> [TASK DIRECTIONS]:
Give back the lines of the records exactly, starting at the first and ending at the one with "and in document order. *)".

--- STORED DATA Enclosed Below ---

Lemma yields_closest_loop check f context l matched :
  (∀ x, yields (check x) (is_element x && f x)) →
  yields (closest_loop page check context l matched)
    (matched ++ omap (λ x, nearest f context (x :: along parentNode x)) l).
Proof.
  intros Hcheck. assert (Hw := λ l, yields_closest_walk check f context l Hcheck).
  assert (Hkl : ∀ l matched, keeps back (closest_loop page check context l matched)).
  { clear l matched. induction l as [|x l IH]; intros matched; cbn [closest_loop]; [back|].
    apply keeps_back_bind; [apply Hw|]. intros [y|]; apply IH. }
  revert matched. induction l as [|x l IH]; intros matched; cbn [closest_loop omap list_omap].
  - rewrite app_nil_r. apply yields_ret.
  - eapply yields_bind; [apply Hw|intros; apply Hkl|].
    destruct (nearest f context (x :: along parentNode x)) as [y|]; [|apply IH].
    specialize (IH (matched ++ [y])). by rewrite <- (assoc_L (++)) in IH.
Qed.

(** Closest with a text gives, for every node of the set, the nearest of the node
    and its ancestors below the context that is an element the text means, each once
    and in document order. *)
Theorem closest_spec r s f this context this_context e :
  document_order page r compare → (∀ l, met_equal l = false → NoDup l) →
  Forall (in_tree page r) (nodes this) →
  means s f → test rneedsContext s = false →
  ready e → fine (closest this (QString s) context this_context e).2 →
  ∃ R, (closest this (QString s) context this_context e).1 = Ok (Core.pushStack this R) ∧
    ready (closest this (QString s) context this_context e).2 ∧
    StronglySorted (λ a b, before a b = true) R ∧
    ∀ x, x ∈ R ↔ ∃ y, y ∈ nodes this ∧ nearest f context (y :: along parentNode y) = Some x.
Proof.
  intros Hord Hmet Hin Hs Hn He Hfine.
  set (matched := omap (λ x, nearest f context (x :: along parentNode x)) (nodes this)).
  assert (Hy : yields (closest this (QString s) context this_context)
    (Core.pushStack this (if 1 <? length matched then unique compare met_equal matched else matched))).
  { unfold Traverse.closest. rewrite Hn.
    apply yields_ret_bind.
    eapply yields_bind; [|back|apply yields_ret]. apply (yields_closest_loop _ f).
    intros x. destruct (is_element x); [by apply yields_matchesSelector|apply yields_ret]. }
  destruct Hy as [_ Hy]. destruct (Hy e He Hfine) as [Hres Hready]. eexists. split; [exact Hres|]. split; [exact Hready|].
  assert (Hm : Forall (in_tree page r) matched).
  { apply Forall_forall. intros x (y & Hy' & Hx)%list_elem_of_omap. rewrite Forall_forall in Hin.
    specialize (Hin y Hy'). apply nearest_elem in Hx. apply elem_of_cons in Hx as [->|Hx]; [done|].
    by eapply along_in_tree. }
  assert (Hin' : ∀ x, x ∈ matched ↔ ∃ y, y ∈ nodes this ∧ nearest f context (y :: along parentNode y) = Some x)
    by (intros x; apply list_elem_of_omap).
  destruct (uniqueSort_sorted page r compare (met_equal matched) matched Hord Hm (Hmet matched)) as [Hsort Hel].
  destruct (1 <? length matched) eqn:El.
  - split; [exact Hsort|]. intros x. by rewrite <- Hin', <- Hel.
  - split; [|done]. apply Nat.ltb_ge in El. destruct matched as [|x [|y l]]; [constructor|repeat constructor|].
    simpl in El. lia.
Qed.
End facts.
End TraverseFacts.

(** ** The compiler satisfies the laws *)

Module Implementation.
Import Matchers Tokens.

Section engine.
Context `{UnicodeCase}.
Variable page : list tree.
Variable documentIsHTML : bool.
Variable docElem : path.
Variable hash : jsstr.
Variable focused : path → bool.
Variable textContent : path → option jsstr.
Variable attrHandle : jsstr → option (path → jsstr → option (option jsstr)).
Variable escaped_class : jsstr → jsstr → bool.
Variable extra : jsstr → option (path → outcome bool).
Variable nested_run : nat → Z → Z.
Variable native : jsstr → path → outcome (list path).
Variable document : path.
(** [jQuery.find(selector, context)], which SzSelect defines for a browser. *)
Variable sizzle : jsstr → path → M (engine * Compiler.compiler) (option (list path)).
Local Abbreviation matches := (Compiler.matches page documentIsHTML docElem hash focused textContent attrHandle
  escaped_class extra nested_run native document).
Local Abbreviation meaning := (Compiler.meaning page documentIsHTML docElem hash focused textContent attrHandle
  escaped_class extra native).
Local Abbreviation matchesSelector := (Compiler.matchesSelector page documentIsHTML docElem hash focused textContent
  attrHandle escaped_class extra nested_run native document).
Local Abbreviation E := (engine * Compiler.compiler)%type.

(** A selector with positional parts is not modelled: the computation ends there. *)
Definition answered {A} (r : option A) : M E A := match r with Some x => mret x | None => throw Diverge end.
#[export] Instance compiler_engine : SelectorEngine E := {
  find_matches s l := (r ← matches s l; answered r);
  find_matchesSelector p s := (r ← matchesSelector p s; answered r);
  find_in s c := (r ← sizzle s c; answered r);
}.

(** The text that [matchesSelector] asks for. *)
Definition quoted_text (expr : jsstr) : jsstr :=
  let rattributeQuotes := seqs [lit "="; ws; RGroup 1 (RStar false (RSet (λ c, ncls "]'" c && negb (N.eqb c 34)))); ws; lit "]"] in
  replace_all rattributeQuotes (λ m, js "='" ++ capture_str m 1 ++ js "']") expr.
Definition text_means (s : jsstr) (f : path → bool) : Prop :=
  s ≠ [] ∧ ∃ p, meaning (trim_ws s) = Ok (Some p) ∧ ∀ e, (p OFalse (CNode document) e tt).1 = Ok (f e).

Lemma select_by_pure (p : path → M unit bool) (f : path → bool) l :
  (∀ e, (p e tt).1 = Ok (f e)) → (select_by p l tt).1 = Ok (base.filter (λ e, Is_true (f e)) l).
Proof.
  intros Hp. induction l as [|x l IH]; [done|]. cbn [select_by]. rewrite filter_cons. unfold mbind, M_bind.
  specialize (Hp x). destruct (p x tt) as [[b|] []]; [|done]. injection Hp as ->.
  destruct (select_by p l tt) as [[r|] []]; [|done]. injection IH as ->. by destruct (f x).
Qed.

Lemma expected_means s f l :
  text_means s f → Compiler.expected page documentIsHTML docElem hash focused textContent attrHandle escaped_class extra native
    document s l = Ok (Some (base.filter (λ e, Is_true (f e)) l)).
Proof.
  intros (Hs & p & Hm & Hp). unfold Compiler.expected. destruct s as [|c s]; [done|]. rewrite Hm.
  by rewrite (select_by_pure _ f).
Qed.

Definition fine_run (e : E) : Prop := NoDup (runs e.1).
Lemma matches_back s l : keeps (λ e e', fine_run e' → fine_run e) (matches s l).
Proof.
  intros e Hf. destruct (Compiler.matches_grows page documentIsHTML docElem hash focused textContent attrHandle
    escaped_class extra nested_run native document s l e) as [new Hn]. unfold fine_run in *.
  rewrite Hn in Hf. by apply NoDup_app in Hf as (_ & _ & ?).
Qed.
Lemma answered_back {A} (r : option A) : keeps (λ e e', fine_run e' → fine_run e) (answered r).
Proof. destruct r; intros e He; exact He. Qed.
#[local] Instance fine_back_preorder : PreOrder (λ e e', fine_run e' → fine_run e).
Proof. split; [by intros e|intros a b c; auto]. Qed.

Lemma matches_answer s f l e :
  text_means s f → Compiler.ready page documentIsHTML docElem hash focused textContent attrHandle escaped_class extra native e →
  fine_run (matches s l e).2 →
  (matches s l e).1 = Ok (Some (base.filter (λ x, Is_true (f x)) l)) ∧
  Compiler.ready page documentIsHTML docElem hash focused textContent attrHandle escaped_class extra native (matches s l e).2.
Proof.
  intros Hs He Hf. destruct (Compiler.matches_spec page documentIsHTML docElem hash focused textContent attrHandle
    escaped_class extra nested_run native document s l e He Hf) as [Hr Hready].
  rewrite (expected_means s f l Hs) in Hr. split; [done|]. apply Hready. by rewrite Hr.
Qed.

--- End of Enclosed STORED DATA ---

> [SOLVED EXERCISE]:
Lemma yields_closest_loop check f context l matched :
  (∀ x, yields (check x) (is_element x && f x)) →
  yields (closest_loop page check context l matched)
    (matched ++ omap (λ x, nearest f context (x :: along parentNode x)) l).
Proof.
  intros Hcheck. assert (Hw := λ l, yields_closest_walk check f context l Hcheck).
  assert (Hkl : ∀ l matched, keeps back (closest_loop page check context l matched)).
  { clear l matched. induction l as [|x l IH]; intros matched; cbn [closest_loop]; [back|].
    apply keeps_back_bind; [apply Hw|]. intros [y|]; apply IH. }
  revert matched. induction l as [|x l IH]; intros matched; cbn [closest_loop omap list_omap].
  - rewrite app_nil_r. apply yields_ret.
  - eapply yields_bind; [apply Hw|intros; apply Hkl|].
    destruct (nearest f context (x :: along parentNode x)) as [y|]; [|apply IH].
    specialize (IH (matched ++ [y])). by rewrite <- (assoc_L (++)) in IH.
Qed.

(** Closest with a text gives, for every node of the set, the nearest of the node
    and its ancestors below the context that is an element the text means, each once
    and in document order. *)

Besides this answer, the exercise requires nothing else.